Seasons of the Salish
This exhibit focuses on the Seasonal Round to show how the Séliš and Ql̓ispé people moved through the landscape to gather resources throughout the year. It includes several artifacts made in the tradition way including a cedar bark basket and Bitterroot digging stick. An update to this exhibit was completed in 2023 and was funded in part by the Lewis & Clark Trail Stewardship Endowment.
Trekker Kids Corner
Young visitors can use their senses to explore history in this exhibit designed just for them. Hands-on replicas and an interactive matching game encourage children to compare items used by Lewis & Clark to contemporary gear. Exhibit panels invite them to consider the sounds, smells, and tastes of the 19th century. Youngsters can try on coats, pack a bag, or curl up in a tipi to read a story.
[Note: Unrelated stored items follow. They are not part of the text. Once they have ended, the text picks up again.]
(* ===== verification/Lookups.v ===== *)
(** * Single-object lookups: [core/utils.py] and [core/templatetags/core_widgets.py]

    [get_object_for_current_site_or_404], [get_permitted_object_or_404] and
    [get_permitted_object_for_current_site_or_404] chain the query sets of
    [Query] and end in [QuerySet.get]; a [DoesNotExist] becomes [Http404],
    a [MultipleObjectsReturned] propagates.  The inclusion tags of
    [core_widgets] ([content_block_widget], [content_block_plain],
    [gallery_widget], [image_bannerset_widget], [html_bannerset_widget])
    make the same lookup by slug and put [None] in the context when nothing
    is found.  The keyword arguments of [get] are a predicate [p] on rows;
    the site is the current site's id and [staging] is
    [settings.STAGING]. *)

From S2P Require Import Prelude Constants Store Versioning Query Publish.

(** [except queryset.model.DoesNotExist: raise http.Http404(...)] *)
Definition or_404 {A} (r : exc A) : exc A :=
  match r with
  | Raise DoesNotExist => Raise Http404
  | r => r
  end.

(** [except Model.DoesNotExist: content = None] *)
Definition or_none {A} (r : exc A) : exc (option A) :=
  match r with
  | Ok x => Ok (Some x)
  | Raise DoesNotExist => Ok None
  | Raise e => Raise e
  end.

Section Lookups.
  Context (ct : nat) (staging : bool) (site : nat).

  (** [get_object_for_current_site_or_404(klass, **kwargs)] *)
Definition get_object_for_current_site_or_404 (p : Content -> bool) (db : DB) : exc Content :=
    or_404 (qs_get p (for_current_site site (model_rows ct db))).

  (** [get_permitted_object_or_404(klass, **kwargs)] *)
Definition get_permitted_object_or_404 (p : Content -> bool) (db : DB) : exc Content :=
    or_404 (qs_get p (permitted ct staging db (model_rows ct db))).

  (** [get_permitted_object_for_current_site_or_404(klass, **kwargs)] *)
Definition get_permitted_object_for_current_site_or_404 (p : Content -> bool) (db : DB) : exc Content :=
    or_404 (qs_get p (for_current_site site (permitted ct staging db (model_rows ct db)))).

  (** [get(slug=slug)] *)
Definition slug_is (slug : string) (c : Content) : bool := String.eqb (c_slug c) slug.

  (** The lookup of the inclusion tags, and the two context entries they
      add: the object found (or [None]) and the slug. *)
Definition slug_widget (slug : string) (db : DB) : exc (option Content * string) :=
    match or_none (qs_get (slug_is slug)
                     (for_current_site site (permitted ct staging db (model_rows ct db)))) with
    | Ok content => Ok (content, slug)
    | Raise e => Raise e
    end.

  (** A row a visitor of the current site may see: a row of the model
      whose version is in the deployment's site state, not DELETED, on the
      current site. *)
Definition visible (db : DB) (c : Content) : bool :=
    (c_content_type c =? ct) &&
    mem (c_pk c) (map v_object_id (versions_in_state ct (db_versions db) (SITE_STATE staging))) &&
    negb (state_eqb (c_state c) STATE_DELETED) && on_site site c.
End Lookups.

(** The five inclusion tags, each on its model's content type. *)
Definition content_block_widget (ct_block : nat) := slug_widget ct_block.
Definition content_block_plain (ct_block : nat) := slug_widget ct_block.
Definition gallery_widget (ct_gallery : nat) := slug_widget ct_gallery.
Definition image_bannerset_widget (ct_bannerset : nat) := slug_widget ct_bannerset.
Definition html_bannerset_widget (ct_bannerset : nat) := slug_widget ct_bannerset.

(** ** The chained query sets are one filter *)

Lemma site_permitted_filter ct staging site p db :
  List.filter p (for_current_site site (permitted ct staging db (model_rows ct db))) =
  List.filter (fun c => visible ct staging site db c && p c) (db_content db).
Proof.
  unfold for_current_site, permitted, exclude_deleted, filter_pks, model_rows.
  rewrite !filter_filter_andb. apply filter_ext. intros c. unfold visible. rewrite !andb_assoc. reflexivity.
Qed.

(** [get_permitted_object_for_current_site_or_404] returns the one
    row a visitor of the current site may see that matches the lookup,
    raises [Http404] when there is none and [MultipleObjectsReturned] when
    there are several. *)
Theorem get_permitted_object_for_current_site_or_404_spec ct staging site p db :
  get_permitted_object_for_current_site_or_404 ct staging site p db =
  match List.filter (fun c => visible ct staging site db c && p c) (db_content db) with
  | [c] => Ok c
  | [] => Raise Http404
  | _ :: _ :: _ => Raise MultipleObjectsReturned
  end.
Proof.
  unfold get_permitted_object_for_current_site_or_404, qs_get. rewrite site_permitted_filter.
  destruct (List.filter _ (db_content db)) as [|x [|y t]]; reflexivity.
Qed.

(** The inclusion tags make the same lookup by slug but put [None] in
    the context where the helper raises [Http404]; several visible rows
    with the slug still raise [MultipleObjectsReturned]. *)
Theorem slug_widget_spec ct staging site slug db :
  slug_widget ct staging site slug db =
  match List.filter (fun c => visible ct staging site db c && slug_is slug c) (db_content db) with
  | [c] => Ok (Some c, slug)
  | [] => Ok (None, slug)
  | _ :: _ :: _ => Raise MultipleObjectsReturned
  end.
Proof.
  unfold slug_widget, qs_get. rewrite site_permitted_filter.
  destruct (List.filter _ (db_content db)) as [|x [|y t]]; reflexivity.
Qed.

(** Once the periodic task has published both versions of the [about]
    series, the content-block tag for the slug [about] raises. *)
Example content_block_widget_after_task :
  content_block_widget 7 false 1 "about" (final (publish_objects 300) deleted_db) =
  Raise MultipleObjectsReturned.
Proof. vm_compute. reflexivity. Qed.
Maker Space: A Look at Contemporary Moccasin Makers
Moccasins play critical cultural roles in many tribal nations and are usually important additions to a Native person’s traditional regalia. Some contemporary moccasin makers have learned their craft from older generations, while many others are self-taught. This exhibit takes a look at the materials, tools, and inspirations for today’s indigenous artisans who make and market moccasins. It was organized by AmeriCorps Member Sabrina Short and Michaela Shifley, PhD. Click here to watch a video of Dr. Shifley’s talk The Language of Feet.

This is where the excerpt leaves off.